YOUR ASSIGNMENT:
Select the lines of the records containing the word "that" and list them.

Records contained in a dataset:
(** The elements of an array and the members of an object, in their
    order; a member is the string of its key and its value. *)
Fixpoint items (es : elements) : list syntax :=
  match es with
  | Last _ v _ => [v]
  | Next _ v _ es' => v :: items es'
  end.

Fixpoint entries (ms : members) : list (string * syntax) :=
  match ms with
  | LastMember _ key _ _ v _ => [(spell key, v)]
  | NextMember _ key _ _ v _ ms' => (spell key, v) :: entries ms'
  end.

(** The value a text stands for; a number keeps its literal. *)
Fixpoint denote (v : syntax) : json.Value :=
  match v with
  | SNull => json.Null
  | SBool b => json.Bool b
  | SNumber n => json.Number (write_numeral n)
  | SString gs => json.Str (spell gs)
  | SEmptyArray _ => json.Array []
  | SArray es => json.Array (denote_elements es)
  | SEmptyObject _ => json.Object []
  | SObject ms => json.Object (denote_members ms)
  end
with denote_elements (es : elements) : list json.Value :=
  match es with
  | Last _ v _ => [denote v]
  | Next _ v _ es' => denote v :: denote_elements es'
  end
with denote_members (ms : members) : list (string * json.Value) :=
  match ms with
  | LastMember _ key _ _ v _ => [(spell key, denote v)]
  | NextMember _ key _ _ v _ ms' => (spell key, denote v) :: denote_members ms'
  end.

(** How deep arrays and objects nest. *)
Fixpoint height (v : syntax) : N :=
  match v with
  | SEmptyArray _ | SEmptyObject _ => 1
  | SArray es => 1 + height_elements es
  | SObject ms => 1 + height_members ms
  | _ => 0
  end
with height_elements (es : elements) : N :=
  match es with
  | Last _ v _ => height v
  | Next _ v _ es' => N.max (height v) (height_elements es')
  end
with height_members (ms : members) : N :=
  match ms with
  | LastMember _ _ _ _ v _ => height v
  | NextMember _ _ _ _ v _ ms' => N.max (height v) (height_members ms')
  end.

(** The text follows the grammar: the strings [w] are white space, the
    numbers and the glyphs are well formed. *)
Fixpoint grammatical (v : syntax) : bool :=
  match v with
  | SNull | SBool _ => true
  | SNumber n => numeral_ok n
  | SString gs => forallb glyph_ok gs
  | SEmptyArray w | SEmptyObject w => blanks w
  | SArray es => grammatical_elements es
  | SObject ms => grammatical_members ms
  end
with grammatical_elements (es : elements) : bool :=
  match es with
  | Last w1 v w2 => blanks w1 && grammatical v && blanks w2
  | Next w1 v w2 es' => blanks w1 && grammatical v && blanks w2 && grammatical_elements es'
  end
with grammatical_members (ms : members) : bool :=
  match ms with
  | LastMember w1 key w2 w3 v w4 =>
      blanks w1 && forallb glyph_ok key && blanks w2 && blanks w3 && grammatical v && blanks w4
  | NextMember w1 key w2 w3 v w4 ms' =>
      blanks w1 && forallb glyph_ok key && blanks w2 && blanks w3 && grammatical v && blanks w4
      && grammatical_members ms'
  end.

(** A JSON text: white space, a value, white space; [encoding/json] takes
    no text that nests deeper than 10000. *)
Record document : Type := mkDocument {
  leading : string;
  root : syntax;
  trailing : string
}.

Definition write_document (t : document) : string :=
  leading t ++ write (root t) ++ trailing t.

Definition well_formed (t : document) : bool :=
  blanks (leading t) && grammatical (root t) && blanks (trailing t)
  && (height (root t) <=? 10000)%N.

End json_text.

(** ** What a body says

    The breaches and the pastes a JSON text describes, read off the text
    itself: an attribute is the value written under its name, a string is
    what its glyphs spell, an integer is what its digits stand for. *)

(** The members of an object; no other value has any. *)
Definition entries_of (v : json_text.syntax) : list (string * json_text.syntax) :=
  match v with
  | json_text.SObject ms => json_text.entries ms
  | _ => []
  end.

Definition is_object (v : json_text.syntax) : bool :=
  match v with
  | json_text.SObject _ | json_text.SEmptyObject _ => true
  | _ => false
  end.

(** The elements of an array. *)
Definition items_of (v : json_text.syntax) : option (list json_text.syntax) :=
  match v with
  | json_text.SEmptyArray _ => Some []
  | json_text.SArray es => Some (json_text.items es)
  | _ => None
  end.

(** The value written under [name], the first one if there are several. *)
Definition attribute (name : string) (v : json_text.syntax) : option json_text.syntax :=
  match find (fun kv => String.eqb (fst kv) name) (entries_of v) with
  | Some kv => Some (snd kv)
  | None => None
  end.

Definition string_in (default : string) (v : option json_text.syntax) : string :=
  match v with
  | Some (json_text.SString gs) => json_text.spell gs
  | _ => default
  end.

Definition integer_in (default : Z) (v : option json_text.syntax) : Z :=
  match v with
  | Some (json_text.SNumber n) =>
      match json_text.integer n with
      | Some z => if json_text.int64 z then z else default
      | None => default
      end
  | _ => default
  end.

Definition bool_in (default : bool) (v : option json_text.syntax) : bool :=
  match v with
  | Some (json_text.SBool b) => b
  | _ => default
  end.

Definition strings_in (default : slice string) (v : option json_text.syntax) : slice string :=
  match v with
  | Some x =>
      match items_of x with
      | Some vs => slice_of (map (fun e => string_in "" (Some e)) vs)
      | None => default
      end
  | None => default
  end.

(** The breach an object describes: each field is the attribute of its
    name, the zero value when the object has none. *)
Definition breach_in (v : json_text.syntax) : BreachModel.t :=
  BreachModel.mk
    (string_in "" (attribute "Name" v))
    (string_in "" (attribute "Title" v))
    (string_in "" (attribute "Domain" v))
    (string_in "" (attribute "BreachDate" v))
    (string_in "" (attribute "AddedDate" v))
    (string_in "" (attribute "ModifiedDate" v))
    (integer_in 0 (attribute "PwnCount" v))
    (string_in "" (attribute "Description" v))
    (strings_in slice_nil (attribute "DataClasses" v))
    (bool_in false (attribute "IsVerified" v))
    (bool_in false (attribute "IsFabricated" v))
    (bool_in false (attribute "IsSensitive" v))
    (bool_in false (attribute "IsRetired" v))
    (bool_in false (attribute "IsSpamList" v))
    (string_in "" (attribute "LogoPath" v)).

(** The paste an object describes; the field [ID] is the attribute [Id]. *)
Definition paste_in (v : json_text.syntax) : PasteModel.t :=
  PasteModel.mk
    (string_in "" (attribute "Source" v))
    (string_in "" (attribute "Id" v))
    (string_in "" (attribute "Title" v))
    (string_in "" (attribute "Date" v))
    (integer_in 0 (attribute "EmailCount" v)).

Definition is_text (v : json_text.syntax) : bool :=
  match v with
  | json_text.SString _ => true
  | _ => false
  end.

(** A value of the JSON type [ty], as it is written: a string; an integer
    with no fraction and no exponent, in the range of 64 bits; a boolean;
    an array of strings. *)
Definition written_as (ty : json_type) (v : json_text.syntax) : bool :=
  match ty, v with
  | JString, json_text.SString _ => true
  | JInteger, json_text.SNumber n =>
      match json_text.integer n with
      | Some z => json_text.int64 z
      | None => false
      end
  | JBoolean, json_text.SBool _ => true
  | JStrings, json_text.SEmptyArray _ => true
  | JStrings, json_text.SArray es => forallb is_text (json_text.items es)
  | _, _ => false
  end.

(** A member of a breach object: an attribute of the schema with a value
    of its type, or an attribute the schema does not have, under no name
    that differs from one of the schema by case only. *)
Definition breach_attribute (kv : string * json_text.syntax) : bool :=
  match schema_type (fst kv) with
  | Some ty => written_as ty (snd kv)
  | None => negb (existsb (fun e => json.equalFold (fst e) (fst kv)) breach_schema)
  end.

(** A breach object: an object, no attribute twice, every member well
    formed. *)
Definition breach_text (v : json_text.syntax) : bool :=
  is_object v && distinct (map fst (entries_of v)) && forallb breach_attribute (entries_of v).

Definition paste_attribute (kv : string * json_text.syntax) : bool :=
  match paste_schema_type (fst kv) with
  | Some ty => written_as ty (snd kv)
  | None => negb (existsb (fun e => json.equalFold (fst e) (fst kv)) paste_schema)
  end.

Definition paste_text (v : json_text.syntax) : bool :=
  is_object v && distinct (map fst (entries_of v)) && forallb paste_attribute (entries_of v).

==

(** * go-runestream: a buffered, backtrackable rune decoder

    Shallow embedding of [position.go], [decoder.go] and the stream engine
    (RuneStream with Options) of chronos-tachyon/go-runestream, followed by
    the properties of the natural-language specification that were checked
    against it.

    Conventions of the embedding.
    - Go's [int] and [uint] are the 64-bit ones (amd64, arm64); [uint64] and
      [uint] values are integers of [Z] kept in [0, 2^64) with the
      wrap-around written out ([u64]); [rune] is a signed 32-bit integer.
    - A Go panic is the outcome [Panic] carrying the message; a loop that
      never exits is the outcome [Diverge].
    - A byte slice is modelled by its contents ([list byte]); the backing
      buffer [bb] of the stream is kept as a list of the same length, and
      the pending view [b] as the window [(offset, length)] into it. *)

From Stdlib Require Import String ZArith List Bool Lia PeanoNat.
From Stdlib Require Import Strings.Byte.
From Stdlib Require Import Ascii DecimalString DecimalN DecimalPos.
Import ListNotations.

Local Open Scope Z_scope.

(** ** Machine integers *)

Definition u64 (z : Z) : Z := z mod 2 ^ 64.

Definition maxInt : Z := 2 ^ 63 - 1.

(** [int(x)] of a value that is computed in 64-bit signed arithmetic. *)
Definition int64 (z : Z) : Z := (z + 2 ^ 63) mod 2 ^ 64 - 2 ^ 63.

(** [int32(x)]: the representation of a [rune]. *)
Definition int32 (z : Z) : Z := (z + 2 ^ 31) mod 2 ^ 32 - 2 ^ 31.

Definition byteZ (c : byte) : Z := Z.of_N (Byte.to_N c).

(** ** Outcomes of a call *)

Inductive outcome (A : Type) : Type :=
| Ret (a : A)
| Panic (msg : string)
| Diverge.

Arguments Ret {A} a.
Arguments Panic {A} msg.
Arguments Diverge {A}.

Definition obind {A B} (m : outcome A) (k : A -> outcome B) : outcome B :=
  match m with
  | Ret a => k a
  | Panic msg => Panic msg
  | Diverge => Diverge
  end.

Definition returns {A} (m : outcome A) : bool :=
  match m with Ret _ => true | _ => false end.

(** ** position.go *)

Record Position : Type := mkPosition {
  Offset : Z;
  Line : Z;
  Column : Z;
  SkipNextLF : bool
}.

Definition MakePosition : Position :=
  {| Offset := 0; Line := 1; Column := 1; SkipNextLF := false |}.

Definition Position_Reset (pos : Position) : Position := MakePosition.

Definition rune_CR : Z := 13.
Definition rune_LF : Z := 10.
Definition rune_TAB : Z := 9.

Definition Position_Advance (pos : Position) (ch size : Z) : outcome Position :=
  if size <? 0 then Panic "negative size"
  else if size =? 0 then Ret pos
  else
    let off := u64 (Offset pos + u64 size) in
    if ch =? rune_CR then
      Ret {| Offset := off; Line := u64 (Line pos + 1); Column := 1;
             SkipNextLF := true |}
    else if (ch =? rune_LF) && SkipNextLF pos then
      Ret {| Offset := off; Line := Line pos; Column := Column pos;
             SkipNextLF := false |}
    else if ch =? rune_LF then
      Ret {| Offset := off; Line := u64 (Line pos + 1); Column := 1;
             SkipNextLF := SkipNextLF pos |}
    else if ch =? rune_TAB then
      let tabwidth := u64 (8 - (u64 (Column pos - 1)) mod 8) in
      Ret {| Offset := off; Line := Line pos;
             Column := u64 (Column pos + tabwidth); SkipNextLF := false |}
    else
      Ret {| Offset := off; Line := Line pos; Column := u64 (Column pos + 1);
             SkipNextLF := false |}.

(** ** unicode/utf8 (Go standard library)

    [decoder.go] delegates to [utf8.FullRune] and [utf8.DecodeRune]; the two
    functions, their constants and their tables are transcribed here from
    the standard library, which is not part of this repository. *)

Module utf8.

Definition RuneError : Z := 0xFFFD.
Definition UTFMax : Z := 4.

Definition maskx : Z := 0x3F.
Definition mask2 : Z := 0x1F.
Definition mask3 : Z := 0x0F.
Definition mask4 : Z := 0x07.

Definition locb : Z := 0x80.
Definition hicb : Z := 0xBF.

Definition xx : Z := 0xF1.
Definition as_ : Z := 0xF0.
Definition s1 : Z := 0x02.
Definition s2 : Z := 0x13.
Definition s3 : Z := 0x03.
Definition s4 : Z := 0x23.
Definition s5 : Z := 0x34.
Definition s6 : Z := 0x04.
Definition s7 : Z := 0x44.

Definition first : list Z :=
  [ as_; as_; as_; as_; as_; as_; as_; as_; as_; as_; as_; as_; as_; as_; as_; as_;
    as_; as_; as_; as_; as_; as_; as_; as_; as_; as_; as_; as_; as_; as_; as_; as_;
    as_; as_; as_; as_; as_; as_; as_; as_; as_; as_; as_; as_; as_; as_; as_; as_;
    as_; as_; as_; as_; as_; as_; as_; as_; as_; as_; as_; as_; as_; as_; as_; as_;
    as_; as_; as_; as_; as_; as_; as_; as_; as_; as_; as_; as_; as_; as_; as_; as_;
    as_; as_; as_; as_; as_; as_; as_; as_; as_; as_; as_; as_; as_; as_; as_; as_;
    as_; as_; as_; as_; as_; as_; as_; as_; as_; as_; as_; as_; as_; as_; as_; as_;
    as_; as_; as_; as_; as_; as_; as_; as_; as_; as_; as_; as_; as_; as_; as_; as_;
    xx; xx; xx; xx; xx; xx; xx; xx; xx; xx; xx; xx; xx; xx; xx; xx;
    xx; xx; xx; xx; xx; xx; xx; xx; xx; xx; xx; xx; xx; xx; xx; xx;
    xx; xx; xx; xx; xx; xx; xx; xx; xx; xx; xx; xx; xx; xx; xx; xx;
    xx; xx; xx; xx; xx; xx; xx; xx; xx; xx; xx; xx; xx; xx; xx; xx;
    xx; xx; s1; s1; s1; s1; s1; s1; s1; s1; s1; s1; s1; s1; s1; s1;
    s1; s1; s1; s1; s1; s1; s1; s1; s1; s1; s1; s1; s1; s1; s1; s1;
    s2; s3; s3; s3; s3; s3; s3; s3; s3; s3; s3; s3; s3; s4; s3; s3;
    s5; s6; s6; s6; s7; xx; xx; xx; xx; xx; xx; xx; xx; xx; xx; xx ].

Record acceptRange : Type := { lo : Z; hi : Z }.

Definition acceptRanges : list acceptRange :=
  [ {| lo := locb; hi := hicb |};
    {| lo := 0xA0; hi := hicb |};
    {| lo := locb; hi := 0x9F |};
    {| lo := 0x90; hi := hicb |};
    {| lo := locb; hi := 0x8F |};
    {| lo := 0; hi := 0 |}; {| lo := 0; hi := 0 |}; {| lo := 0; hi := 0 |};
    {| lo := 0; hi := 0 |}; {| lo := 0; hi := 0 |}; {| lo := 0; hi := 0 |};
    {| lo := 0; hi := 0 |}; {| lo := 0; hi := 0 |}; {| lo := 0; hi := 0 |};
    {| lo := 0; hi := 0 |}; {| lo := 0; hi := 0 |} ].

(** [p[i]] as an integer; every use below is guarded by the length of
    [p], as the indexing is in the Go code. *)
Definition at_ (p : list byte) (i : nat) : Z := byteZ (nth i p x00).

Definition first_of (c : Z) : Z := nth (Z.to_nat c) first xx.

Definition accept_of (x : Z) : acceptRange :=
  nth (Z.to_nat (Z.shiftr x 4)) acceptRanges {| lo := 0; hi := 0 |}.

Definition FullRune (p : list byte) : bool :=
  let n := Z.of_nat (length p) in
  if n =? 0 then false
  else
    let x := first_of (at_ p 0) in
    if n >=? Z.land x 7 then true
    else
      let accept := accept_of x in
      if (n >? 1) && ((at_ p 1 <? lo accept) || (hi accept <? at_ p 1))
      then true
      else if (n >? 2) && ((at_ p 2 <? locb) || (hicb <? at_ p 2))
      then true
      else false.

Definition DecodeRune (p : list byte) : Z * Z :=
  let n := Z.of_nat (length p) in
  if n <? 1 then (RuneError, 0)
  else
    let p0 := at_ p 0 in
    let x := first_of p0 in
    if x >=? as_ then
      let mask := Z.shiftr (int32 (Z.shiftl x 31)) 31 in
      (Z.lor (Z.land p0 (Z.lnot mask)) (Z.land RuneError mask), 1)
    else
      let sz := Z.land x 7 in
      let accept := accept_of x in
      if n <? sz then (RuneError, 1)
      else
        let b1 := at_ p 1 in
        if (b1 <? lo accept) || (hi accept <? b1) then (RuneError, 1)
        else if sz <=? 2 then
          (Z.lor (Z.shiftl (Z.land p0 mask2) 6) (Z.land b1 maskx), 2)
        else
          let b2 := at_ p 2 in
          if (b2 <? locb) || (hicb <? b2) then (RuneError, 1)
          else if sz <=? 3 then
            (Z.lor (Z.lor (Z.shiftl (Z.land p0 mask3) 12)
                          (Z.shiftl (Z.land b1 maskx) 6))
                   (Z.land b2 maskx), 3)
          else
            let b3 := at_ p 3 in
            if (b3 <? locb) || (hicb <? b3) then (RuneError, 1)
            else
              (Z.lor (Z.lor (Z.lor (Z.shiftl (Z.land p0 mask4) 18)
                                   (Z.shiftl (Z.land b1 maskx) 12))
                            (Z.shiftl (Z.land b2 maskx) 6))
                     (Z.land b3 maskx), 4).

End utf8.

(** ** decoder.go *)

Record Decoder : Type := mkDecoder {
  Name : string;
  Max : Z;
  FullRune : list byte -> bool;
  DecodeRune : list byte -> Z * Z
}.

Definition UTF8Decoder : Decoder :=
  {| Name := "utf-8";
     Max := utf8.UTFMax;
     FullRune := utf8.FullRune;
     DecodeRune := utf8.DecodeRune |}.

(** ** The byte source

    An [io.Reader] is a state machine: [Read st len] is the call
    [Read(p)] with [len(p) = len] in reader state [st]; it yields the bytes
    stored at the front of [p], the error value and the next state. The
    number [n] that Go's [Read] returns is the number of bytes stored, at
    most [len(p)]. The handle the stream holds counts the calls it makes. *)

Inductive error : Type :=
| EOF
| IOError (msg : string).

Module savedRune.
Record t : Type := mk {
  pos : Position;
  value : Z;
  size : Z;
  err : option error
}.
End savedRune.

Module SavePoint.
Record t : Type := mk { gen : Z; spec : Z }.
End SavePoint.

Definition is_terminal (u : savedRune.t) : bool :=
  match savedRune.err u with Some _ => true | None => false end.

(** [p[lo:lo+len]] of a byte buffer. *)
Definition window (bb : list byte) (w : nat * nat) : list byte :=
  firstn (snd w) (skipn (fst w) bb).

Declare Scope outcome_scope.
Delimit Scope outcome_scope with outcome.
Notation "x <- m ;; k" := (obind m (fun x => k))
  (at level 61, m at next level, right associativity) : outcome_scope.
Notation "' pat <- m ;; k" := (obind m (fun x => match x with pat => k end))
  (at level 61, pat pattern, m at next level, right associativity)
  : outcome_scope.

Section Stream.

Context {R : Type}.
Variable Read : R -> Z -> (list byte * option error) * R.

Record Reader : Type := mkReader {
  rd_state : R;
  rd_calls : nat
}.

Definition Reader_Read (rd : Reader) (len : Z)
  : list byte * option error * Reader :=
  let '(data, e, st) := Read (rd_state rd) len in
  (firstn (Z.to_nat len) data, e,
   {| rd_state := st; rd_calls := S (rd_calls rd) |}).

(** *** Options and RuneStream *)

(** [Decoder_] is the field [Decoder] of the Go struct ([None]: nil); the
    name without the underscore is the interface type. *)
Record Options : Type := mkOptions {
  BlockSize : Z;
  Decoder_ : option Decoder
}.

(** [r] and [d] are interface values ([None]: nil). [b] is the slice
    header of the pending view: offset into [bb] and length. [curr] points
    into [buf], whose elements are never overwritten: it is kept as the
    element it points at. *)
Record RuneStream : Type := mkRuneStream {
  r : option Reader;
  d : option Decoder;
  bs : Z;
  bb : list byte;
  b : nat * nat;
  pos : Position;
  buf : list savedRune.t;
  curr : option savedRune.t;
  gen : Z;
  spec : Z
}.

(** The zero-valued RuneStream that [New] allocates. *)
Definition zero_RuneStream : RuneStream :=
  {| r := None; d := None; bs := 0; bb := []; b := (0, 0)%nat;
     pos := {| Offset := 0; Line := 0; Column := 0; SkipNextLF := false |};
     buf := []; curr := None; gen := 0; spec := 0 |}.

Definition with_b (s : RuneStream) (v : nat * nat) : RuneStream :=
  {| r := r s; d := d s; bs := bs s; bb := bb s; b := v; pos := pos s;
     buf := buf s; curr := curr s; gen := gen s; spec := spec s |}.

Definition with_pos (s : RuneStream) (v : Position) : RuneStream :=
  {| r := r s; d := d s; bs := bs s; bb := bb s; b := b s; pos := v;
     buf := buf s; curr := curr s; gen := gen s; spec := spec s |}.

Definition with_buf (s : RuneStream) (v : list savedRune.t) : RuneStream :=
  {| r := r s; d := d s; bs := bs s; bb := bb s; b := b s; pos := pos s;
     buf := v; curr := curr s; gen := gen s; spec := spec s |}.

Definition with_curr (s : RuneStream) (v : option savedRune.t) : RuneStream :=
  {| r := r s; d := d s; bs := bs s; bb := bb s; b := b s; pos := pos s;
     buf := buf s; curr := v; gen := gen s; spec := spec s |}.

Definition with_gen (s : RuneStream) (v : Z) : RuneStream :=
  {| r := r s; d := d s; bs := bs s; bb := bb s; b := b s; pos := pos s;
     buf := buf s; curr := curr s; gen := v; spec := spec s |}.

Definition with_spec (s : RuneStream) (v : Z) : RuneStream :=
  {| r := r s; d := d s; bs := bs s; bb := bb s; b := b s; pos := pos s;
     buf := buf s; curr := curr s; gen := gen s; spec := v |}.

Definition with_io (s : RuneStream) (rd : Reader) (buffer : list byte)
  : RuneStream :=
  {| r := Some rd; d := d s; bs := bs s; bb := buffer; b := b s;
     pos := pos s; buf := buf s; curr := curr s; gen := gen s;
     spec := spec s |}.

PROBLEM SOLUTION:
    no text that nests deeper than 10000. *)
    that differs from one of the schema by case only. *)
    the properties of the natural-language specification that were checked
    - A Go panic is the outcome [Panic] carrying the message; a loop that
(** [int(x)] of a value that is computed in 64-bit signed arithmetic. *)
    number [n] that Go's [Read] returns is the number of bytes stored, at
(** The zero-valued RuneStream that [New] allocates. *)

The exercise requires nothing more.